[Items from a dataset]
•••••

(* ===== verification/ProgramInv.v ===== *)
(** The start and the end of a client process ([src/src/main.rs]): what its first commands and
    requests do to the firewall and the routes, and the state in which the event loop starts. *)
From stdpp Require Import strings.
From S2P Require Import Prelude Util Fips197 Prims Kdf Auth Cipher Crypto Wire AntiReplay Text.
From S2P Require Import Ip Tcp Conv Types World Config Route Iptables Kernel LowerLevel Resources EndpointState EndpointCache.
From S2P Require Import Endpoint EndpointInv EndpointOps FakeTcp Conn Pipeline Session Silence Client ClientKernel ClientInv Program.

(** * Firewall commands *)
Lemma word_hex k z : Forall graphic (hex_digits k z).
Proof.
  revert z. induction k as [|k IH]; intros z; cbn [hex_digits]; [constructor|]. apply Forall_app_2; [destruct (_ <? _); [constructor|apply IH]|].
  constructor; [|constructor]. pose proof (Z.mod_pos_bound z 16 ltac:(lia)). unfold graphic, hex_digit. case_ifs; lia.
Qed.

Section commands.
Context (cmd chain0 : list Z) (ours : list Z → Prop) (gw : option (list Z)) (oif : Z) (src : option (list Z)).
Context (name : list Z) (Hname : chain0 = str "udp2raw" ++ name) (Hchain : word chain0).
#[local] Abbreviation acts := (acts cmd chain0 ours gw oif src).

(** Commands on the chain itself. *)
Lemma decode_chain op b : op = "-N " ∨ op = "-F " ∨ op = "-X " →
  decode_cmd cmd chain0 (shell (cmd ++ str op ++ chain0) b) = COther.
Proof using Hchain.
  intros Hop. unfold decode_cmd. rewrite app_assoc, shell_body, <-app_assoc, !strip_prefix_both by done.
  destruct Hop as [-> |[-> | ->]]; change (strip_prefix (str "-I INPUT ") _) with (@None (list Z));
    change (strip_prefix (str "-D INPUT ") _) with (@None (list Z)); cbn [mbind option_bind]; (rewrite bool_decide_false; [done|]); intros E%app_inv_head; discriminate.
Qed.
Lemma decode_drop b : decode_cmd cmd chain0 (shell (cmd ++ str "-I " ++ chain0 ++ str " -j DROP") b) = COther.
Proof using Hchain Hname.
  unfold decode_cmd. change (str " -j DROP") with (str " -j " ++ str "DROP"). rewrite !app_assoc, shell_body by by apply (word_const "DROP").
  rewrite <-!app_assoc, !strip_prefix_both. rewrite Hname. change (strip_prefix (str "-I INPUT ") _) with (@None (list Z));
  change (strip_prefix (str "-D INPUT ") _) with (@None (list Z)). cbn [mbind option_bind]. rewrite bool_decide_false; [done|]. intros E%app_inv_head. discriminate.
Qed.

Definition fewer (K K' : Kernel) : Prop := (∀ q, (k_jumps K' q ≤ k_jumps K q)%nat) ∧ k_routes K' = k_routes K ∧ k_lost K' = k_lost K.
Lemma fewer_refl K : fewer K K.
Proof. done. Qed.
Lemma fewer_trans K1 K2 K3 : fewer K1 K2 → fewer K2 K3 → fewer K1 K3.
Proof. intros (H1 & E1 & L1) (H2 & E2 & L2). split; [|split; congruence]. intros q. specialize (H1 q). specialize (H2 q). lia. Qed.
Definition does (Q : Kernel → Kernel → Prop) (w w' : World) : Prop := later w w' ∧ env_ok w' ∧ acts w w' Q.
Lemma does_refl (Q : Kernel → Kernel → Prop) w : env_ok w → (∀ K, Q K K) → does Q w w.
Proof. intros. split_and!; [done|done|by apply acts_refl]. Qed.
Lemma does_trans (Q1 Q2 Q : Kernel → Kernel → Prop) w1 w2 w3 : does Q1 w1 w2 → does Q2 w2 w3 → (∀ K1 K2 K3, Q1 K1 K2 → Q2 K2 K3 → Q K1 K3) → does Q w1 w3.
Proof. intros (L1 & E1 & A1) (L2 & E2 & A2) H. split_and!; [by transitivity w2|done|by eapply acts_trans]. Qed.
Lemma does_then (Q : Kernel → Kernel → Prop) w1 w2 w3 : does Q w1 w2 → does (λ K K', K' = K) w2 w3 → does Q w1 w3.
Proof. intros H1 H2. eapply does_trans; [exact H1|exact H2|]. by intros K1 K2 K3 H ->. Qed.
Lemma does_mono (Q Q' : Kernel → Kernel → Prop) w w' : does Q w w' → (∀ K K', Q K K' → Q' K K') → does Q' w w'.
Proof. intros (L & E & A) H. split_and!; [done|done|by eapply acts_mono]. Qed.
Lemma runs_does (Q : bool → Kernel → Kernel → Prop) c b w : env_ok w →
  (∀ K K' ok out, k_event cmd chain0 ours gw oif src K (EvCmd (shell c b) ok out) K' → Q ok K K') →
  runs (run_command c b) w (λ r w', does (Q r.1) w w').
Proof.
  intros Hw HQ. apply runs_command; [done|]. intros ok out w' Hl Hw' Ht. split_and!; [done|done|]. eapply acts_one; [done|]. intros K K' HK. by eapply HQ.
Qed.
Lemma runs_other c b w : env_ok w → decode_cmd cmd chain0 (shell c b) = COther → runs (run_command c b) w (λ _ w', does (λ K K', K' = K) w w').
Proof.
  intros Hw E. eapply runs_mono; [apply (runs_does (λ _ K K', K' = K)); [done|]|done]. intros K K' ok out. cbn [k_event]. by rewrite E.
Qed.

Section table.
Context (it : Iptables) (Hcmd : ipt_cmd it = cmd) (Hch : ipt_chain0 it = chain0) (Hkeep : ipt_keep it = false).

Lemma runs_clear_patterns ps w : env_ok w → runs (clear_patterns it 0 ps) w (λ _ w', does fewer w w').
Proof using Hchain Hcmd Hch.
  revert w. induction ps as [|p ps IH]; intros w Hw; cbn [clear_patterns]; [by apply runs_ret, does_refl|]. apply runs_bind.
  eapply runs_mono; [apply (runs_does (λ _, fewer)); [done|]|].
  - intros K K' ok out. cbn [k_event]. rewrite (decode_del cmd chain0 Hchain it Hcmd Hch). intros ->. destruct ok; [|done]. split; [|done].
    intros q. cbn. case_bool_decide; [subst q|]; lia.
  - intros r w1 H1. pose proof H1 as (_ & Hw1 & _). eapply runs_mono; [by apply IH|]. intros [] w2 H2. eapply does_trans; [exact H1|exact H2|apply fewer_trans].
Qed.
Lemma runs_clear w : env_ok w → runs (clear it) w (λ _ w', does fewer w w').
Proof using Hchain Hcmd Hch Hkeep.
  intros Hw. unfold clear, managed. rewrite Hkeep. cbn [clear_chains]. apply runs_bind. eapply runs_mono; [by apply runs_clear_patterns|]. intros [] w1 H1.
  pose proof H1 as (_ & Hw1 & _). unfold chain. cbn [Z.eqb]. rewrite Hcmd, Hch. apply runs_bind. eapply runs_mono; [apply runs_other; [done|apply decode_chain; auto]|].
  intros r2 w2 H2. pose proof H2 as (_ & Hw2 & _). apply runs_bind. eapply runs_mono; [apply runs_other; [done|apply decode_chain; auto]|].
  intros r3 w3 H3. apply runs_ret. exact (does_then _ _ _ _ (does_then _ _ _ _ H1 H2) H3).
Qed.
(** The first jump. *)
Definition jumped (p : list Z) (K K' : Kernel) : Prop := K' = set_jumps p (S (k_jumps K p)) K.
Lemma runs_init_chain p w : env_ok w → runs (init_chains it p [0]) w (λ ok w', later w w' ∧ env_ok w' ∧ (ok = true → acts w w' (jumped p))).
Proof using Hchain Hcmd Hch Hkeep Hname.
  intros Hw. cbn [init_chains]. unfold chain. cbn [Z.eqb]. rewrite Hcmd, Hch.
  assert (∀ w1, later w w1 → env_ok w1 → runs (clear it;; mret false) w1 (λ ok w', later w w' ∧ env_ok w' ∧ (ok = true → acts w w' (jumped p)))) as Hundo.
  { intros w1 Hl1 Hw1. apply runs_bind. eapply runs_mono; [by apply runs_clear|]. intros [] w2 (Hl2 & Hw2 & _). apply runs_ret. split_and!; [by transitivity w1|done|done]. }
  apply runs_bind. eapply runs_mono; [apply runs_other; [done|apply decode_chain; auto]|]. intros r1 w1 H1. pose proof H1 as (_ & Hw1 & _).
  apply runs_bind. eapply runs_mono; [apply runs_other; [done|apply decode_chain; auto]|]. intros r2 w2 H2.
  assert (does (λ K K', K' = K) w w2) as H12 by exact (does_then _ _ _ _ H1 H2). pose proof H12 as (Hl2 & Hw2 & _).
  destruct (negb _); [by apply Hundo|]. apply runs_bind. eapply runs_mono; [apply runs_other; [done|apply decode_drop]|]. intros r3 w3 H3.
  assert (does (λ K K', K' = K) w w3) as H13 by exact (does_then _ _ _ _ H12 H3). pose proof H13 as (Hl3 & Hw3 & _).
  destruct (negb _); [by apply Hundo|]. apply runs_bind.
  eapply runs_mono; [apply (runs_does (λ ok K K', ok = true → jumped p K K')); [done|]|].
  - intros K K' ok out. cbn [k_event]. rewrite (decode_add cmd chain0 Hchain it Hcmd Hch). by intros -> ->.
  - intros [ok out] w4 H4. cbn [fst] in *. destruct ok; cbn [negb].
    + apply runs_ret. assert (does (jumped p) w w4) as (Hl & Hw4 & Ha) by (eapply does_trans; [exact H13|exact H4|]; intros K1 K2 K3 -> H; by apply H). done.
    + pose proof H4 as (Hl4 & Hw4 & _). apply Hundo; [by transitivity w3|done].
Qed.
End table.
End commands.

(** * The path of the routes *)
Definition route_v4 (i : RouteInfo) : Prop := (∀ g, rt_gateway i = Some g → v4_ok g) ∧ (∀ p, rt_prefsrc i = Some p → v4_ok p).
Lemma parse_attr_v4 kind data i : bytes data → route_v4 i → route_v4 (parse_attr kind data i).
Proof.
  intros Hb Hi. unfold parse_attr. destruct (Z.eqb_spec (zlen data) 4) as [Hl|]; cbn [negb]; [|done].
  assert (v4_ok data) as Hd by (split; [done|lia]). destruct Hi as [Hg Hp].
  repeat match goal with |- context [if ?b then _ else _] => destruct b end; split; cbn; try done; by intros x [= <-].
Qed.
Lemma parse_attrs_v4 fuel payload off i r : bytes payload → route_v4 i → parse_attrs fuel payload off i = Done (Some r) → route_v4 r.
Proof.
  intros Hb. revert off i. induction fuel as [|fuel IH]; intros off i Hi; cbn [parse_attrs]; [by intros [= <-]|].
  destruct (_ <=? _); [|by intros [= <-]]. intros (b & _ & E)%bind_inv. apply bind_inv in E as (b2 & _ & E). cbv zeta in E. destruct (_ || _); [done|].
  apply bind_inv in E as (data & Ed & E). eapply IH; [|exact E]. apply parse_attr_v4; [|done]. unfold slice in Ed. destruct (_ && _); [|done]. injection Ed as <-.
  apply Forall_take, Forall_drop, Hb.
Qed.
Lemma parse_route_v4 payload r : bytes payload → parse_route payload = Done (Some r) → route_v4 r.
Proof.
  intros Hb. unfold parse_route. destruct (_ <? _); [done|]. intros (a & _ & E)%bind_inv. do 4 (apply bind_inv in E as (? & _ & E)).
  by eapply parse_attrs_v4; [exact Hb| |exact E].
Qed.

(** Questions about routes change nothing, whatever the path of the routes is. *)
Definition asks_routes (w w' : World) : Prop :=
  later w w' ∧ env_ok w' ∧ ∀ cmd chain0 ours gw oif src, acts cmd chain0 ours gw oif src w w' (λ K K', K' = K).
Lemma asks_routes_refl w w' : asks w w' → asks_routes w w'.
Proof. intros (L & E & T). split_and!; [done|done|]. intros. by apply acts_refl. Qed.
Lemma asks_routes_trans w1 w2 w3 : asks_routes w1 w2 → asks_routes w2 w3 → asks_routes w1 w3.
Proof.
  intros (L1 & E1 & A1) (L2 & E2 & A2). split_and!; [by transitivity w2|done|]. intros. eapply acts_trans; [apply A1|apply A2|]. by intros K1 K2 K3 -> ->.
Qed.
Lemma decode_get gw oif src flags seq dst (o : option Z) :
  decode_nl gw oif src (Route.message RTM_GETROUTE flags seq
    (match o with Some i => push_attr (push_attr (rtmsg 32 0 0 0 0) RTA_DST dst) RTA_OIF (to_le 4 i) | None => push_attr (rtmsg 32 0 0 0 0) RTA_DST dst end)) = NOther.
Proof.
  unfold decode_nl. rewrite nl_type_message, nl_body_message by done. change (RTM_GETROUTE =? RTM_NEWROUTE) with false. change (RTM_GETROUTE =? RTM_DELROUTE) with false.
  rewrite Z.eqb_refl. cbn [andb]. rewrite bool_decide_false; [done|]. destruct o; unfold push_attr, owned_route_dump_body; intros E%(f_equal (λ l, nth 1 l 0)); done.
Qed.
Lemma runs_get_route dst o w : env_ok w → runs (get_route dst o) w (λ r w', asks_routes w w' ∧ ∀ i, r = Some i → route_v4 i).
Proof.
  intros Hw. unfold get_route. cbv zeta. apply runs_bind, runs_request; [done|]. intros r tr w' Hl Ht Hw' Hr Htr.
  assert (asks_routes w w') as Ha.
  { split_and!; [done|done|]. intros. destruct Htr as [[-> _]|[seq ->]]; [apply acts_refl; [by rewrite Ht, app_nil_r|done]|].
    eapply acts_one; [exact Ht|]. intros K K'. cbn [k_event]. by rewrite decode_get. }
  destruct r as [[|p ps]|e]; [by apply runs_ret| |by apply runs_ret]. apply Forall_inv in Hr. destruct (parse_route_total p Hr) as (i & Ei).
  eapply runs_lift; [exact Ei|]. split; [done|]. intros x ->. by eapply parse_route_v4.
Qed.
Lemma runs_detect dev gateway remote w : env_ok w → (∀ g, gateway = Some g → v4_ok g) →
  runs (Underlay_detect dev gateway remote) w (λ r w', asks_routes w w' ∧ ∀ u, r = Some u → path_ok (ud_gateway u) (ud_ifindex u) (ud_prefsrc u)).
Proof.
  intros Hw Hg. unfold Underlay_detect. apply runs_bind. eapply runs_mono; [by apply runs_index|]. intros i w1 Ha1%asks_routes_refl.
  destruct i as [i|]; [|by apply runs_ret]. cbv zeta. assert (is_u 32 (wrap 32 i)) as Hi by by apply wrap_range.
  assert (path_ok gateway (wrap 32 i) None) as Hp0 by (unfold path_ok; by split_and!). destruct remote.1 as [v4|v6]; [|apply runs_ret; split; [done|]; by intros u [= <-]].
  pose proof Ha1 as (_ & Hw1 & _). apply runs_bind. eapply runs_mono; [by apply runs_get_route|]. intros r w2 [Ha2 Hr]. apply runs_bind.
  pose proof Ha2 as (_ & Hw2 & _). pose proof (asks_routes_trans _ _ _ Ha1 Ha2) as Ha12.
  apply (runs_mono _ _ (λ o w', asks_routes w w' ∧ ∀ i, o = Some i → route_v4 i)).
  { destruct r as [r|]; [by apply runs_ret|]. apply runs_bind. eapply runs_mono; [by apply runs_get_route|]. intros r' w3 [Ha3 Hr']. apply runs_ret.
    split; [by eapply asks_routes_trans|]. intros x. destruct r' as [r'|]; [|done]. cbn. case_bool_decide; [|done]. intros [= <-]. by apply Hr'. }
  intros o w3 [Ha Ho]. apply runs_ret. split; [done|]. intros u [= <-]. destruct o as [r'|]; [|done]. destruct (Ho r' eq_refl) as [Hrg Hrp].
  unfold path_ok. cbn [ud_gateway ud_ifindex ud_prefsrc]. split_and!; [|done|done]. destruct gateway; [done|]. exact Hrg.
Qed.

•••••

▶ [WORK REQUIRED] From the records above, transcribe exactly the run of lines that opens with the line holding "Definition jumped (p" and closes with the line holding "(** * The path of the routes *)", both included.

▶ [TASK OUTPUT]
Definition jumped (p : list Z) (K K' : Kernel) : Prop := K' = set_jumps p (S (k_jumps K p)) K.
Lemma runs_init_chain p w : env_ok w → runs (init_chains it p [0]) w (λ ok w', later w w' ∧ env_ok w' ∧ (ok = true → acts w w' (jumped p))).
Proof using Hchain Hcmd Hch Hkeep Hname.
  intros Hw. cbn [init_chains]. unfold chain. cbn [Z.eqb]. rewrite Hcmd, Hch.
  assert (∀ w1, later w w1 → env_ok w1 → runs (clear it;; mret false) w1 (λ ok w', later w w' ∧ env_ok w' ∧ (ok = true → acts w w' (jumped p)))) as Hundo.
  { intros w1 Hl1 Hw1. apply runs_bind. eapply runs_mono; [by apply runs_clear|]. intros [] w2 (Hl2 & Hw2 & _). apply runs_ret. split_and!; [by transitivity w1|done|done]. }
  apply runs_bind. eapply runs_mono; [apply runs_other; [done|apply decode_chain; auto]|]. intros r1 w1 H1. pose proof H1 as (_ & Hw1 & _).
  apply runs_bind. eapply runs_mono; [apply runs_other; [done|apply decode_chain; auto]|]. intros r2 w2 H2.
  assert (does (λ K K', K' = K) w w2) as H12 by exact (does_then _ _ _ _ H1 H2). pose proof H12 as (Hl2 & Hw2 & _).
  destruct (negb _); [by apply Hundo|]. apply runs_bind. eapply runs_mono; [apply runs_other; [done|apply decode_drop]|]. intros r3 w3 H3.
  assert (does (λ K K', K' = K) w w3) as H13 by exact (does_then _ _ _ _ H12 H3). pose proof H13 as (Hl3 & Hw3 & _).
  destruct (negb _); [by apply Hundo|]. apply runs_bind.
  eapply runs_mono; [apply (runs_does (λ ok K K', ok = true → jumped p K K')); [done|]|].
  - intros K K' ok out. cbn [k_event]. rewrite (decode_add cmd chain0 Hchain it Hcmd Hch). by intros -> ->.
  - intros [ok out] w4 H4. cbn [fst] in *. destruct ok; cbn [negb].
    + apply runs_ret. assert (does (jumped p) w w4) as (Hl & Hw4 & Ha) by (eapply does_trans; [exact H13|exact H4|]; intros K1 K2 K3 -> H; by apply H). done.
    + pose proof H4 as (Hl4 & Hw4 & _). apply Hundo; [by transitivity w3|done].
Qed.
End table.
End commands.

(** * The path of the routes *)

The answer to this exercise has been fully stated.